Demir a déclaré qu'Intel mène des recherches, mais qu'elles n'en sont qu'à leurs débuts. « FakeCatcher fait partie d'une équipe de recherche plus importante chez Intel, appelée Trusted Media, qui travaille sur la détection des contenus manipulés, la génération responsable et la provenance des médias. À court terme, la détection est la solution aux deepfakes et nous développons plusieurs détecteurs différents basés sur différents indices d'authenticité, comme la détection du regard. L'étape suivante après cela sera la détection de la source, ou la recherche du modèle GAN qui se trouve derrière chaque deepfake », a-t-elle déclaré.
« Le point d'or de ce que nous envisageons est d'avoir un ensemble de tous ces modèles d'IA, afin de pouvoir fournir un consensus algorithmique sur ce qui est faux et ce qui est vrai », a ajouté Demir. Bien que Demir et son équipe se montrent enthousiastes sur le sujet, il est important de noter que la détection des deepfakes s'avère difficile sur plusieurs fronts. Selon une étude menée en 2021 par l'Université de Californie du Sud, certains des ensembles de données utilisés pour former les systèmes de détection des "deepfakes" peuvent sous-représenter les personnes d'un certain sexe ou d'une certaine couleur de peau.
Selon l'étude, ce biais peut être amplifié dans les détecteurs de deepfake, certains détecteurs montrant jusqu'à 10,7 % de différence dans le taux d'erreur en fonction du groupe racial.
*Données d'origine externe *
(** X10. [generateOnePose] throws only [UnknownDistribution], and only
    for the distribution name of a parameter set that it consults: shift,
    rotation and forward always, sensor_yaw, sensor_pitch and sensor_roll
    when at least one sensor is configured.  The name it reports is not
    one of the three known names, so with all consulted names known it
    does not throw; and an unknown name for shift, the first field drawn,
    is reported before any draw. *)
Theorem generateOnePose_Throw_names `{StdRandom}
    (sensorNames : list string) (fuel : nat) (params : perturbParams.t) (g : mt19937_64) :
  (forall e g',
     generateOnePose sensorNames fuel params g = Throw e g' ->
     exists rParams,
       rParams ∈ [perturbParams.shift params; perturbParams.rotation params;
                  perturbParams.forward params] ++
                 (if decide (sensorNames = []) then []
                  else [perturbParams.sensor_yaw params; perturbParams.sensor_pitch params;
                        perturbParams.sensor_roll params]) /\
       e = UnknownDistribution (randParams.distribution rParams) /\
       known_distribution (randParams.distribution rParams) = false) /\
  (known_distribution (randParams.distribution (perturbParams.shift params)) = false ->
   generateOnePose sensorNames fuel params g =
   Throw (UnknownDistribution (randParams.distribution (perturbParams.shift params))) g).
Proof.
  split.
  - intros e g'. apply generateOnePose_Throw_unknown.
  - intros Hunknown. unfold generateOnePose, bind.
    by rewrite (getRandom_unknown fuel _ g Hunknown).
Qed.

Lemma generateOnePose_Throw_names_witness :
  let run := @generateOnePose (Scripted.random (fun _ => [])) Fixture.oneSensor 0
               Cases.poissonYaw [1; 2; 3; 4]%N in
  run = Throw (UnknownDistribution "poisson") [4%N] /\
  exists rParams,
    rParams ∈ [perturbParams.shift Cases.poissonYaw; perturbParams.rotation Cases.poissonYaw;
               perturbParams.forward Cases.poissonYaw] ++
              (if decide (Fixture.oneSensor = []) then []
               else [perturbParams.sensor_yaw Cases.poissonYaw;
                     perturbParams.sensor_pitch Cases.poissonYaw;
                     perturbParams.sensor_roll Cases.poissonYaw]) /\
    UnknownDistribution "poisson" = UnknownDistribution (randParams.distribution rParams) /\
    known_distribution (randParams.distribution rParams) = false.
Proof.
  intros run.
  assert (Hrun : run = Throw (UnknownDistribution "poisson") [4%N])
    by (vm_compute; reflexivity).
  split; [exact Hrun |].
  exact (proj1 (@generateOnePose_Throw_names (Scripted.random (fun _ => []))
                  Fixture.oneSensor 0 Cases.poissonYaw [1; 2; 3; 4]%N) _ _ Hrun).
Defined.

(** X11. [flipPose] is not its own inverse: flipping a pose twice gives
    back its shift and rotation, with every other field kept, but the
    flip flag stays set. *)
Theorem flipPose_twice (pose : Pose.t) :
  flipPose (flipPose pose) =
  {| Pose.shift := Pose.shift pose;
     Pose.rotation := Pose.rotation pose;
     Pose.forward := Pose.forward pose;
     Pose.sensor_yaw := Pose.sensor_yaw pose;
     Pose.sensor_pitch := Pose.sensor_pitch pose;
     Pose.sensor_roll := Pose.sensor_roll pose;
     Pose.flip := true;
     Pose.srcFrame := Pose.srcFrame pose |}.
Proof.
  unfold flipPose. cbn [Pose.shift Pose.rotation Pose.forward Pose.sensor_yaw
    Pose.sensor_pitch Pose.sensor_roll Pose.flip Pose.srcFrame].
  rewrite !Qmult_minus_one.
  assert (Hopp : forall x : Q, - - x = x).
  { intros [n d]. unfold Qopp. simpl. by rewrite Z.opp_involutive. }
  by rewrite !Hopp.
Qed.

(** X12. When all six distributions are uniform, with hard limits that
    are doubles, not negative and at most [FLT_MAX], [generateOnePose]
    always returns, takes exactly 3 + 3 * n engine outputs for n
    configured sensor names (whether or not names repeat), and spends
    them in a fixed order: the first three on shift, rotation and
    forward, and the next three on the yaw, pitch and roll of each sensor
    name in turn.  The field holds what [genUniformRV] returns for its
    output: the value of the distribution for that output, computed in
    binary64 operation by operation and converted to [float], which is
    finite.  A sensor map holds, under a name, the value of the outputs
    spent on the first position that carries the name. *)
Theorem generateOnePose_uniform_layout `{StdRandom}
    (sensorNames : list string) (fuel : nat) (params : perturbParams.t) (g : mt19937_64) :
  uniform_params params ->
  (exists pose,
     generateOnePose sensorNames fuel params g =
       Ok pose (mt19937_64_discard (3 + 3 * length sensorNames) g) /\
     Pose.shift pose = uniform_value (perturbParams.shift params) (mt19937_64_output 0 g) /\
     Pose.rotation pose =
       uniform_value (perturbParams.rotation params) (mt19937_64_output 1 g) /\
     Pose.forward pose =
       uniform_value (perturbParams.forward params) (mt19937_64_output 2 g) /\
     forall (i : nat) name,
       sensorNames !! i = Some name ->
       (forall k, (k < i)%nat -> sensorNames !! k <> Some name) ->
       Pose.sensor_yaw pose !! name =
         Some (uniform_value (perturbParams.sensor_yaw params)
                 (mt19937_64_output (3 + 3 * i) g)) /\
       Pose.sensor_pitch pose !! name =
         Some (uniform_value (perturbParams.sensor_pitch params)
                 (mt19937_64_output (3 + 3 * i + 1) g)) /\
       Pose.sensor_roll pose !! name =
         Some (uniform_value (perturbParams.sensor_roll params)
                 (mt19937_64_output (3 + 3 * i + 2) g))) /\
  forall rParams w,
    rParams ∈ [perturbParams.shift params; perturbParams.rotation params;
               perturbParams.forward params; perturbParams.sensor_yaw params;
               perturbParams.sensor_pitch params; perturbParams.sensor_roll params] ->
    Qabs (uniform_value rParams w) <= FLT_MAX.
Proof.
  intros Hall. split.
  - by apply generateOnePose_uniform_fields, uniform_params_uniform.
  - intros rParams w Hin. apply uniform_value_finite.
    unfold uniform_params in Hall. rewrite Forall_forall in Hall. by apply Hall.
Qed.

Lemma generateOnePose_uniform_layout_witness :
  uniform_params Fixture.uniformParams /\
  exists pose,
    @generateOnePose (Scripted.random (fun _ => [])) Fixture.twiceSensor 0
      Fixture.uniformParams Fixture.twiceTape =
      Ok pose (@mt19937_64_discard (Scripted.random (fun _ => [])) (3 + 3 * 2)
                 Fixture.twiceTape) /\
    Pose.shift pose =
      uniform_value (perturbParams.shift Fixture.uniformParams)
        (@mt19937_64_output (Scripted.random (fun _ => [])) 0 Fixture.twiceTape) /\
    Pose.sensor_yaw pose !! "c" =
      Some (uniform_value (perturbParams.sensor_yaw Fixture.uniformParams)
              (@mt19937_64_output (Scripted.random (fun _ => [])) 3 Fixture.twiceTape)).
Proof.
  assert (Hrange : uniform_in_range (randParams.mk "uniform" 1 1)).
  { split; [reflexivity |]. split; [vm_compute; reflexivity |].
    split; discriminate. }
  assert (Huniform : uniform_params Fixture.uniformParams)
    by (repeat (constructor; [exact Hrange |]); constructor).
  split; [exact Huniform |].
  destruct (@generateOnePose_uniform_layout (Scripted.random (fun _ => []))
              Fixture.twiceSensor 0 Fixture.uniformParams Fixture.twiceTape Huniform)
    as ((pose & Hrun & Hshift & _ & _ & Hsensors) & _).
  exists pose. split; [exact Hrun |]. split; [exact Hshift |].
  destruct (Hsensors 0%nat "c" eq_refl ltac:(intros k Hk; lia)) as (Hyaw & _ & _).
  exact Hyaw.
Defined.

(** ** One frame *)

Section FlipStep.
Context `{StdRandom}.

Lemma emit_srcFrame flip i pose : Pose.srcFrame (emit flip i pose) = Pose.srcFrame pose.
Proof. unfold emit. by destruct (flip && _). Qed.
Et en 2020, des scientifiques de Google et de l'Université de Californie à Berkeley ont montré que même les meilleurs systèmes d'IA formés pour distinguer les contenus réels et synthétiques étaient sensibles aux attaques adverses qui les conduisaient à classer les fausses images comme réelles. À cela s'ajoute le jeu permanent du chat et de la souris entre les créateurs de deepfakes et les détecteurs.
Mais Demir a déclaré qu'à l'heure actuelle, FakeCatcher d'Intel ne peut être déjoué. « L'extraction PPG que nous utilisons n'est pas différentiable, vous ne pouvez pas simplement la brancher sur la fonction de perte d'un réseau antagoniste, car cela ne fonctionne pas et vous ne pouvez pas rétrocéder si elle n'est pas différentiable. Si vous ne voulez pas apprendre l'extraction PPG exacte, mais que vous voulez l'approcher, vous avez besoin d'énormes ensembles de données PPG, qui n'existent pas pour le moment. Il y a [des ensembles de données de] 30-40 personnes qui ne sont pas généralisables à l'ensemble », a-t-elle déclaré.